Task to carry out: Output only the lines of the entries that follow, starting at the one with "apply wp_lift; [done|]." and running down to the one with "set (tl := l", both included and unchanged.

Stored data entries:
* * * * * * *
Lemma wp_compile_sizes s hdr k l : good s -> compiled s hdr k l [] ->
  wp compile_sizes s (fun _ s' => exists hdr', header hdr' (cc s') k /\ 0 <= k <= STACK_SIZE_MAX /\ compiled s' hdr' k l []).
Proof.
  intros Hg (Hhdr & Hb & Hcode). unfold compile_sizes. pose proof (code_len s Hg) as Hl.
  rewrite app_nil_r in Hcode. rewrite Hcode, !zlen_app, Hhdr in Hl. change (zlen [reop_code REOP_match]) with 1 in Hl.
  apply (wp_seq _ _ _ (fun r s' => s' = s /\ (0 <= r -> r = k /\ r <= STACK_SIZE_MAX))).
  { apply (wp_at (fun s => lift (compute_stack_size (db_buf (byte_code s)) (db_size (byte_code s))))).
    apply wp_lift; [done|]. intros r Er. split; [done|]. intros Hr. split; [|by eapply compute_stack_size_bound].
    destruct (buf_split _ (g_buf _ Hg)) as [room Eb]. unfold code in Hcode. rewrite Hcode, <- app_assoc in Eb.
    assert (Hat : at_ (db_buf (byte_code s)) RE_HEADER_LEN (l ++ [reop_code REOP_match])) by (by exists hdr, room).
    apply (block_stack_size (cc s) k l (db_buf (byte_code s)) (db_size (byte_code s)) r Hb Hat); [lia|exact Er|exact Hr]. }
  { intros; unfold re_parse_error, code_size; sticky_solve. }
  intros r s1 Hg1 [-> Hr]. destruct (Z.ltb_spec r 0); [apply wp_fail|]. destruct (Hr ltac:(lia)) as [-> Hk]. unfold code_size.
  apply wp_bind; [intros; sticky_solve|]. apply wp_gets; [done|]. intros _.
  destruct hdr as [|f [|b1 [|b2 [|b3 [|b4 [|b5 [|b6 [|? ?]]]]]]]]; try (unfold zlen, RE_HEADER_LEN in Hhdr; cbn [length] in Hhdr; lia).
  set (tl := l ++ [reop_code REOP_match]) in *.
  eapply wp_seq; [by apply (wp_code_set _ _ s [f] b1 ([b2; b3; b4; b5; b6] ++ tl))|intros; sticky_solve|]. intros ? s2 Hg2 [E2 C2].
  eapply wp_seq; [by apply (wp_code_set _ _ s2 [f; u8 (cc s)] b2 ([b3; b4; b5; b6] ++ tl))|intros; sticky_solve|].
  intros ? s3 Hg3 [E3 C3]. apply wp_bind; [intros; sticky_solve|]. apply wp_code_size; [done|]. intros _.
  eapply wp_mono; [by apply (wp_code_put _ _ s3 [f; u8 (cc s); u8 k] [b3; b4; b5; b6] tl)|]. intros ? s4 _ [E4 C4].
  pose proof (g_cc _ Hg). apply block_nonneg in Hb as Hk0. unfold STACK_SIZE_MAX in *. rewrite !wrap_small in E4 by lia.
  assert (Hcc : cc s4 = cc s) by congruence. set (v := u32 _) in E4.
  exists ([f; cc s; k] ++ le_split 4 v). rewrite Hcc. split; [|split; [done|]].
  - exists f. do 4 eexists. reflexivity.
  - split; [done|]. split; [by rewrite Hcc|]. by rewrite E4, app_nil_r, <- app_assoc.
Qed.

(** Appending the names: all of them, or none if the allocator refuses. *)
Lemma put_names b data r b' : buf_good b -> Forall is_byte data -> zlen data <= 2 ^ 62 -> dbuf_put b data = Ret (r, b') ->
  buf_good b' /\ (dbuf_data b' = dbuf_data b ++ data \/ dbuf_data b' = dbuf_data b).
Proof using Hheap.
  intros Hb Hd Hl E. destruct (db_error b') eqn:He.
  2:{ destruct (put_good b data r b' Hb Hl Hd E He) as (_ & Hb' & Hdata). auto. }
  pose proof Hb as [Hwf Hm]. pose proof (zlen_nonneg data).
  pose proof (dbuf_grow_spec b (zlen data) Hwf ltac:(unfold DBUF_MAX; lia) ltac:(unfold DBUF_MAX; lia)) as G.
  unfold dbuf_put in E. destruct (dbuf_grow b (zlen data)) as [r1 b1] eqn:Eg.
  destruct G as (Hwf1 & Hd1 & Hs1 & H63 & [(-> & Hroom & He1)|(-> & He1 & Hbuf & _)]).
  - rewrite Z.eqb_refl in E. cbn [negb] in E. rewrite <- Hs1 in Hroom.
    destruct (dbuf_append_room b1 data Hwf1 Hd Hroom ltac:(lia)) as (buf & Ew & Hwf' & Hd'). rewrite Ew in E.
    injection E as <- <-. rewrite Hd', Hd1. split; [|by left]. split; [done|]. cbn.
    unfold dbuf_grow, dbuf_realloc in Eg. destruct (u64 _ >? db_allocated_size b); [|by simplify_eq].
    destruct (db_error b); [done|].
    match type of Eg with context [realloc _ _ ?k] => set (sz := k) in Eg end. unfold realloc in Eg.
    destruct (heap_request (db_opaque b) sz) eqn:Er; simplify_eq.
  - injection E as <- <-. split; [|by right]. split; [done|].
    pose proof (wf_alloc _ Hwf1) as Ha1. rewrite Hbuf, (wf_alloc _ Hwf) in Ha1. lia.
Qed.

Lemma wf_is_byte b : buf_good b -> Forall is_byte (dbuf_data b).
Proof. intros [[_ _ Hb] _]. by apply Forall_take. Qed.

(** The result of the compiler. *)
Definition final (s : REParseState) (hdr : list Z) (k : Z) (l rest : list Z) : Prop :=
  buf_good (byte_code s) /\ 1 <= cc s <= 255 /\ header hdr (cc s) k /\ compiled s hdr k l rest.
* * * * * * *
Expected answer:
    apply wp_lift; [done|]. intros r Er. split; [done|]. intros Hr. split; [|by eapply compute_stack_size_bound].
    destruct (buf_split _ (g_buf _ Hg)) as [room Eb]. unfold code in Hcode. rewrite Hcode, <- app_assoc in Eb.
    assert (Hat : at_ (db_buf (byte_code s)) RE_HEADER_LEN (l ++ [reop_code REOP_match])) by (by exists hdr, room).
    apply (block_stack_size (cc s) k l (db_buf (byte_code s)) (db_size (byte_code s)) r Hb Hat); [lia|exact Er|exact Hr]. }
  { intros; unfold re_parse_error, code_size; sticky_solve. }
  intros r s1 Hg1 [-> Hr]. destruct (Z.ltb_spec r 0); [apply wp_fail|]. destruct (Hr ltac:(lia)) as [-> Hk]. unfold code_size.
  apply wp_bind; [intros; sticky_solve|]. apply wp_gets; [done|]. intros _.
  destruct hdr as [|f [|b1 [|b2 [|b3 [|b4 [|b5 [|b6 [|? ?]]]]]]]]; try (unfold zlen, RE_HEADER_LEN in Hhdr; cbn [length] in Hhdr; lia).
  set (tl := l ++ [reop_code REOP_match]) in *.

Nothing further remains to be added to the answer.